Neurofibromatosis Type 1 – ch. 1. st

Neurofibromatosis Type 1 – ch. 1. st

Neurofibromatosis type 1 (NF1) is a multisystem genetic disorder that is characterized by cutaneous findings, most notably café-au-lait spots and axillary freckling (see the images below), by skeletal dysplasias, and by the growth of both benign and malignant nervous system tumors, most notably benign neurofibromas.

Café-au-lait spots in a 4-year-old boy.
Café-au-lait spots in a 4-year-old boy.
Axillary freckles.
Axillary freckles.

Signs and symptoms

Signs and symptoms of NF1 can vary widely from patient to patient. The earliest clinical finding usually seen in children with NF1 is multiple café-au-lait spots. These may be present at birth or may appear over time, frequently increasing in size and number throughout childhood.

Axillary or inguinal freckles are rarely present at birth, but appear during childhood through adolescence. Subcutaneous or cutaneous neurofibromas are seen rarely in young children but appear over time in older children, adolescents, and adults.
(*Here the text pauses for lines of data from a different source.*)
(** What the reader recovers from a first byte with [n] leading ones. *)
Lemma first_byte_spec n t :
  (1 <= n <= 8)%nat -> 0 <= t < 2 ^ (7 - Z.of_nat n) + Z.of_nat n / 8 ->
  let f := 256 - 2 ^ (8 - Z.of_nat n) + t in
  128 <= f < 256 /\ js_and f 128 <> 0 /\
  numberOfExtraBytesToRead (f - 256) = Z.of_nat n /\
  js_and (f - 256) (firstByteValueMask (Z.of_nat n)) = t.
Proof.
  intros Hn Ht f.
  assert (Hp : 0 <= t < 2 ^ (8 - Z.of_nat n) /\ 2 ^ (8 - Z.of_nat n) <= 128).
  { clear -Hn Ht. do 9 (destruct n as [|n]; [simpl in *; lia|]). lia. }
  assert (Hf : 128 <= f < 256) by (subst f; lia).
  split; [done|]. split; [|split].
  - unfold js_and. rewrite !to_int32_id by (unfold int32; lia).
    intros H0. apply (f_equal (fun z => Z.testbit z 7)) in H0.
    rewrite Z.land_spec, Z.bits_0 in H0.
    assert (Hb : Z.testbit f 7 = true) by (apply Z.testbit_true; lia).
    by rewrite Hb in H0.
  - unfold numberOfExtraBytesToRead. rewrite js_not_eq by (unfold int32; lia).
    replace (- (f - 256) - 1) with (2 ^ (8 - Z.of_nat n) - 1 - t) by (subst f; lia).
    destruct (decide (n = 8%nat)) as [->|H8].
    { simpl in Ht, Hp. assert (t = 0) as -> by lia. reflexivity. }
    assert (Hw : 2 ^ (7 - Z.of_nat n) <= 2 ^ (8 - Z.of_nat n) - 1 - t < 2 ^ (8 - Z.of_nat n)).
    { clear -Hn Ht H8. do 9 (destruct n as [|n]; [simpl in *; lia|]). lia. }
    assert (Hpos := pow2_pos (7 - Z.of_nat n) ltac:(lia)).
    rewrite numberOfLeadingZerosInt32_spec by lia.
    rewrite (Z.log2_unique _ (7 - Z.of_nat n)); [lia|lia|].
    replace (Z.succ (7 - Z.of_nat n)) with (8 - Z.of_nat n) by lia. lia.
  - unfold firstByteValueMask. rewrite js_shr_div, to_int32_id by (unfold int32; lia).
    assert (He : 255 / 2 ^ Z.of_nat n = Z.ones (8 - Z.of_nat n)).
    { do 9 (destruct n as [|n]; [reflexivity || lia|]). lia. }
    rewrite He. unfold js_and. rewrite (to_int32_id (f - 256)) by (unfold int32; lia).
    rewrite to_int32_id by (rewrite Z.ones_equiv; unfold int32; lia).
    rewrite Z.land_ones by lia. subst f.
    replace (256 - 2 ^ (8 - Z.of_nat n) + t - 256) with (t + (-1) * 2 ^ (8 - Z.of_nat n)) by lia.
    rewrite Z_mod_plus_full. apply Z.mod_small. lia.
Qed.

Lemma readUnsignedVInt_spec v pre rest :
  uint64 v ->
  readUnsignedVInt (pre ++ vint_bytes v ++ rest) (blen pre) =
    Ok (v, blen pre + computeUnsignedVIntSize v).
Proof.
  intros Hv. pose proof (vint_bytes_length v Hv) as Hlen.
  destruct (size_cases v Hv) as (n & Hs & Hn & Ht).
  unfold vint_bytes in *. rewrite Hs in *.
  replace (Z.of_nat (S n) - 1) with (Z.of_nat n) in * by lia.
  rewrite Nat2Z.id in *. replace (9 - Z.of_nat (S n)) with (8 - Z.of_nat n) in * by lia.
  set (t := v / 256 ^ Z.of_nat n) in *. set (f := 256 - 2 ^ (8 - Z.of_nat n) + t) in *.
  unfold readUnsignedVInt. cbn [app]. rewrite byte_at_app.
  cbn [bigint_of_byte mbind result_bind].
  destruct n as [|n].
  { assert (t = v) as Htv by (subst t; apply Z.div_1_r).
    assert (f = v) as -> by (subst f; rewrite Htv; simpl; lia).
    rewrite Htv in Ht. change (2 ^ (7 - Z.of_nat 0) + Z.of_nat 0 / 8) with 128 in Ht.
    assert (js_and v 128 = 0) as Hz.
    { unfold js_and. rewrite !to_int32_id by (unfold int32; lia).
      rewrite Z.land_comm. apply (land_disjoint_shiftl 1 v 7); lia. }
    by rewrite Hz. }
  destruct (first_byte_spec (S n) t ltac:(lia) Ht) as (Hfr & Hnz & Hextra & Hmask).
  fold f in Hfr, Hnz, Hextra, Hmask.
  rewrite (proj2 (Z.eqb_neq _ _) Hnz).
  unfold fromSignedByteToInt. rewrite (proj2 (Z.ltb_lt 127 f)) by lia.
  change (f - 0x100) with (f - 256). rewrite Hextra, Nat2Z.id, Hmask.
  replace (pre ++ f :: be_bytes (S n) v ++ rest)
    with ((pre ++ [f]) ++ be_bytes (S n) v ++ rest) by by rewrite <- app_assoc.
  replace (blen pre + 1) with (blen (pre ++ [f])) by by rewrite blen_app.
  rewrite <- (be_bytes_length (S n) v) at 1.
  rewrite read_loop_spec by auto with driver.
  rewrite be_bytes_length, be_val_bytes, blen_app. unfold blen at 2 3.
  rewrite be_bytes_length. cbn [length]. do 2 f_equal; [|lia].
  subst t. pose proof (pow256_pos (S n)). 
  rewrite (Z.mul_comm (_ / _)). symmetry. apply Z.div_mod. lia.
Qed.

(** ** uvintPack and uvintUnpack *)

Lemma uvintPack_loop_spec k fuel i v nb rv :
  0 <= v < 2 ^ 31 -> (k <= fuel)%nat -> 0 <= i -> i + Z.of_nat k <= 7 ->
  ((0 < k)%nat -> 7 - i + 7 * (Z.of_nat k - 1) < nb) -> nb <= 7 - i + 7 * Z.of_nat k ->
  uvintPack_loop fuel v i nb (i + 1) rv =
    (v / 256 ^ Z.of_nat k, i + Z.of_nat k, be_bytes k v ++ rv).
Proof.
  revert fuel i v nb rv. induction k as [|k IH]; intros fuel i v nb rv Hv Hf Hi Hk Hlo Hhi.
  - cbn [Z.of_nat]. rewrite Z.div_1_r, Z.add_0_r. change (be_bytes 0 v ++ rv) with rv.
    destruct fuel; cbn [uvintPack_loop]; [done|].
    rewrite (proj2 (Z.ltb_ge _ _)) by lia. done.
  - destruct fuel as [|fuel]; [lia|]. cbn [uvintPack_loop].
    rewrite (proj2 (Z.ltb_lt _ _)) by lia. rewrite Z.min_l by lia.
    rewrite js_shr_div, to_int32_id by (unfold int32; lia). change (2 ^ 8) with 256.
    rewrite IH by lia.
    rewrite js_and_255, be_bytes_snoc, <- app_assoc, pow256.
    rewrite Z.div_div by (pose proof (pow256_pos k); lia). do 2 f_equal. lia.
Qed.

Lemma bin_length_pow k w : 0 <= k -> 2 ^ k <= w < 2 ^ (k + 1) -> bin_length w = k + 1.
Proof.
  intros Hk Hw. pose proof (pow2_pos k Hk). unfold bin_length.
  rewrite (proj2 (Z.eqb_neq w 0)) by lia. f_equal. by apply Z.log2_unique.
Qed.

Lemma uvintUnpack_loop_spec bs pre rest rv :
  wf_bytes bs -> 0 <= rv -> rv * 256 ^ Z.of_nat (length bs) + be_val bs < 2 ^ 31 ->
  uvintUnpack_loop (length bs) (pre ++ bs ++ rest) (blen pre) rv =
    rv * 256 ^ Z.of_nat (length bs) + be_val bs.
Proof.
  intros Hb. revert pre rv. induction Hb as [|x bs Hx Hb IH]; intros pre rv Hrv Hlt.
  - unfold be_val. simpl. lia.
  - cbn [length uvintUnpack_loop app]. rewrite byte_at_app.
    change (default 0 (Some x)) with x.
    replace (pre ++ x :: bs ++ rest) with ((pre ++ [x]) ++ bs ++ rest)
      by by rewrite <- app_assoc.
    replace (blen pre + 1) with (blen (pre ++ [x])) by by rewrite blen_app.
    unfold be_val in *; fold be_val in *. cbn [length] in *. rewrite pow256 in *.
    pose proof (pow256_pos (length bs)). pose proof (be_val_range bs Hb).
    unfold is_byte in Hx.
    assert (Hs : rv * 256 + x < 2 ^ 31) by nia.
    assert (Hor : js_or (js_shl rv 8) (js_and x 255) = rv * 256 + x).
    { rewrite js_and_255, (Z.mod_small x) by lia.
      rewrite js_shl_mul, to_int32_id by (unfold int32; lia).
      apply (js_or_disjoint rv x 8); unfold int32; lia. }
    rewrite Hor, IH; [ring|lia|lia].
Qed.

(** Packing produces a first byte with [k] leading ones and the payload. *)
Lemma uvintPack_spec v :
  0 <= v < 2 ^ 31 ->
  exists k t, (k <= 4)%nat /\ t = v / 256 ^ Z.of_nat k /\ 0 <= t < 2 ^ (7 - Z.of_nat k) /\
    uvintPack v = Ok (256 - 2 ^ (8 - Z.of_nat k) + t :: be_bytes k v).
Proof.
  intros Hv. unfold uvintPack.
  destruct (Z.ltb_spec v 128).
  - exists O, v. rewrite Z.div_1_r. rewrite Z.mod_small by lia.
    split; [lia|]. split; [done|]. split; [simpl; lia|]. done.
  - pose proof (Z.log2_spec v ltac:(lia)) as Hl.
    assert (Hlb : 7 <= Z.log2 v < 31).
    { split; [apply Z.log2_le_pow2|apply Z.log2_lt_pow2]; lia. }
    assert (Hbl : bin_length v = Z.log2 v + 1) by (apply bin_length_pow; lia).
    rewrite Hbl. set (L := Z.log2 v) in *.
    exists (Z.to_nat (L / 7)), (v / 256 ^ Z.of_nat (Z.to_nat (L / 7))).
    rewrite (uvintPack_loop_spec (Z.to_nat (L / 7)) _ 0) by lia.
    rewrite app_nil_r, Z.add_0_l.
    assert (Hk : 1 <= Z.of_nat (Z.to_nat (L / 7)) <= 4 /\
                 L < 7 * Z.of_nat (Z.to_nat (L / 7)) + 7) by lia.
    set (k := Z.to_nat (L / 7)) in *. clearbody k.
    assert (Ht : 0 <= v / 256 ^ Z.of_nat k < 2 ^ (7 - Z.of_nat k)).
    { split; [apply Z.div_pos; [lia|apply pow256_pos]|].
      apply Z.div_lt_upper_bound; [apply pow256_pos|].
      change 256 with (2 ^ 8). rewrite <- Z.pow_mul_r, <- Z.pow_add_r by lia.
      eapply Z.lt_le_trans; [apply Hl|]. apply Z.pow_le_mono_r; lia. }
    split; [lia|]. split; [done|]. split; [done|].
    rewrite (proj2 (Z.ltb_ge _ _)) by lia. do 2 f_equal.
    set (t := v / 256 ^ Z.of_nat k) in *. clearbody t.
    assert (Hm : js_shl (js_shr 255 (8 - Z.of_nat k)) (8 - Z.of_nat k)
                 = (2 ^ Z.of_nat k - 1) * 2 ^ (8 - Z.of_nat k)).
    { clear -Hk. do 5 (destruct k as [|k]; [reflexivity || lia|]). lia. }
    rewrite Hm.
    assert (Hp : t < 2 ^ (8 - Z.of_nat k) /\
       (2 ^ Z.of_nat k - 1) * 2 ^ (8 - Z.of_nat k) = 256 - 2 ^ (8 - Z.of_nat k) /\
       2 ^ (8 - Z.of_nat k) <= 128).
    { clear -Hk Ht. do 5 (destruct k as [|k]; [simpl in *; lia|]). lia. }
    unfold js_or. rewrite !to_int32_id by (unfold int32; lia).
    rewrite Z.lor_comm, lor_mul_add by lia. rewrite Z.abs_eq, Z.mod_small by lia. lia.
Qed.

Lemma uvintUnpack_spec k t v rest :
  (k <= 4)%nat -> 0 <= v < 2 ^ 31 -> t = v / 256 ^ Z.of_nat k -> 0 <= t < 2 ^ (7 - Z.of_nat k) ->
  uvintUnpack ((256 - 2 ^ (8 - Z.of_nat k) + t :: be_bytes k v) ++ rest) =
    (Some v, Z.of_nat (S k)).
Proof.
  intros Hk Hv Et Ht. unfold uvintUnpack. cbn [app].
  rewrite byte_at_0.
  destruct (decide (k = O)) as [->|Hk0].
  { change (256 ^ Z.of_nat 0) with 1 in Et. rewrite Z.div_1_r in Et. subst t. simpl in Ht.
    change (256 - 2 ^ (8 - Z.of_nat 0) + v) with (0 + v). rewrite Z.add_0_l.
    assert (js_and v 128 = 0) as ->; [|done].
    unfold js_and. rewrite !to_int32_id by (unfold int32; lia).
    rewrite Z.land_comm. apply (land_disjoint_shiftl 1 v 7); lia. }
  destruct (first_byte_spec k t ltac:(lia)) as (Hfr & Hnz & _ & _).
  { destruct Ht. split; [done|]. pose proof (Z.div_pos (Z.of_nat k) 8). lia. }
  assert (Hb : t < 2 ^ (8 - Z.of_nat k) /\ 2 ^ (8 - Z.of_nat k) = 2 * 2 ^ (7 - Z.of_nat k)).
  { clear -Hk Ht. do 5 (destruct k as [|k]; [simpl in *; lia|]). lia. }
  set (f := 256 - 2 ^ (8 - Z.of_nat k) + t) in *.
  rewrite (proj2 (Z.eqb_neq _ _) Hnz).
  assert (Hx : bin_length (js_and (js_not f) 255) = 8 - Z.of_nat k).
  { rewrite js_and_255, js_not_eq by (unfold int32; lia).
    replace ((- f - 1) mod 256) with (2 ^ (8 - Z.of_nat k) - 1 - t) by (subst f; lia).
    replace (8 - Z.of_nat k) with (7 - Z.of_nat k + 1) at 2 by lia.
    apply bin_length_pow; [lia|]. replace (7 - Z.of_nat k + 1) with (8 - Z.of_nat k) by lia. lia. }
  rewrite Hx. replace (8 - (8 - Z.of_nat k)) with (Z.of_nat k) by lia.
  assert (Hm : js_and f (js_shr 255 (Z.of_nat k)) = t).
  { rewrite js_shr_div, to_int32_id by (unfold int32; lia).
    assert (He : 255 / 2 ^ Z.of_nat k = Z.ones (8 - Z.of_nat k)).
    { clear -Hk. do 5 (destruct k as [|k]; [reflexivity|]). lia. }
    rewrite He. unfold js_and. rewrite (to_int32_id f) by (unfold int32; lia).
    rewrite to_int32_id by (rewrite Z.ones_equiv; unfold int32; lia).
    rewrite Z.land_ones by lia. subst f. clear -Hk Ht.
    do 5 (destruct k as [|k]; [simpl in *; lia|]). lia. }
  rewrite Hm, Nat2Z.id. f_equal; [f_equal|lia].
  assert (Hv' : t * 256 ^ Z.of_nat k + be_val (be_bytes k v) = v).
  { rewrite be_val_bytes, Et, (Z.mul_comm (_ / _)). symmetry. apply Z.div_mod.
    pose proof (pow256_pos k); lia. }
  pose proof (uvintUnpack_loop_spec (be_bytes k v) [f] rest t (be_bytes_wf k v)) as Hl.
  rewrite be_bytes_length, Hv' in Hl. apply Hl; lia.
Qed.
Other signs and symptoms may include the following:

  • High blood pressure (potentially from renal artery stenosis or pheochromocytoma)
  • Bone abnormalities
  • Optic nerve tumors
  • Lisch nodules
  • Learning disabilities; Attention deficit hyperactivity disorder; Autism spectrum disorder
  • Larger than average head size
  • Short stature


Clinical diagnosis requires the presence of at least 2 of 7 criteria to confirm the presence of NF1. Many of these signs do not appear until later childhood or adolescence; thus, confirming the diagnosis often is delayed despite a suspicion of NF1. The 7 clinical criteria used to diagnose NF1 are as follows, in the absence of alternative diagnoses:

  • Six or more café-au-lait spots or hyperpigmented macules greater than 5 mm in diameter in prepubertal children and greater than 15 mm postpubertal
  • Axillary or inguinal freckles (>2 freckles)
  • Two or more typical neurofibromas or one plexiform neurofibroma
  • Optic nerve glioma
  • Two or more iris hamartomas (Lisch nodules), often identified only through slit-lamp examination by an ophthalmologist
  • Sphenoid dysplasia or typical long-bone abnormalities such as pseudarthrosis
  • First-degree relative (eg, mother, father, sister, brother) with NF1


Medical care

There is no cure for neurofibromatosis. Patients should be routinely monitored for complications. Annual examinations should include the following:

  • Assessment of skin to look for new neurofibromas or progression of existing lesions
  • Check of blood pressure
  • Evaluation of growth and development
  • A complete eye exam
  • Evaluation of skeletal changes and abnormalities
  • Assessment of learning development

Chemotherapy, radiation therapy, or both may be used to treat cancerous tumors, but with the avoidance of radiation therapy when possible, due to the incurred increased risk of secondary malignancies.

Surgical care

Surgery can be used to remove tumors that cause pain or a loss of function. Neurofibromas that press on vital structures, obstruct vision, or grow rapidly deserve immediate attention.

Orthopedic intervention is indicated for rapidly progressive scoliosis and for some severe bony defects.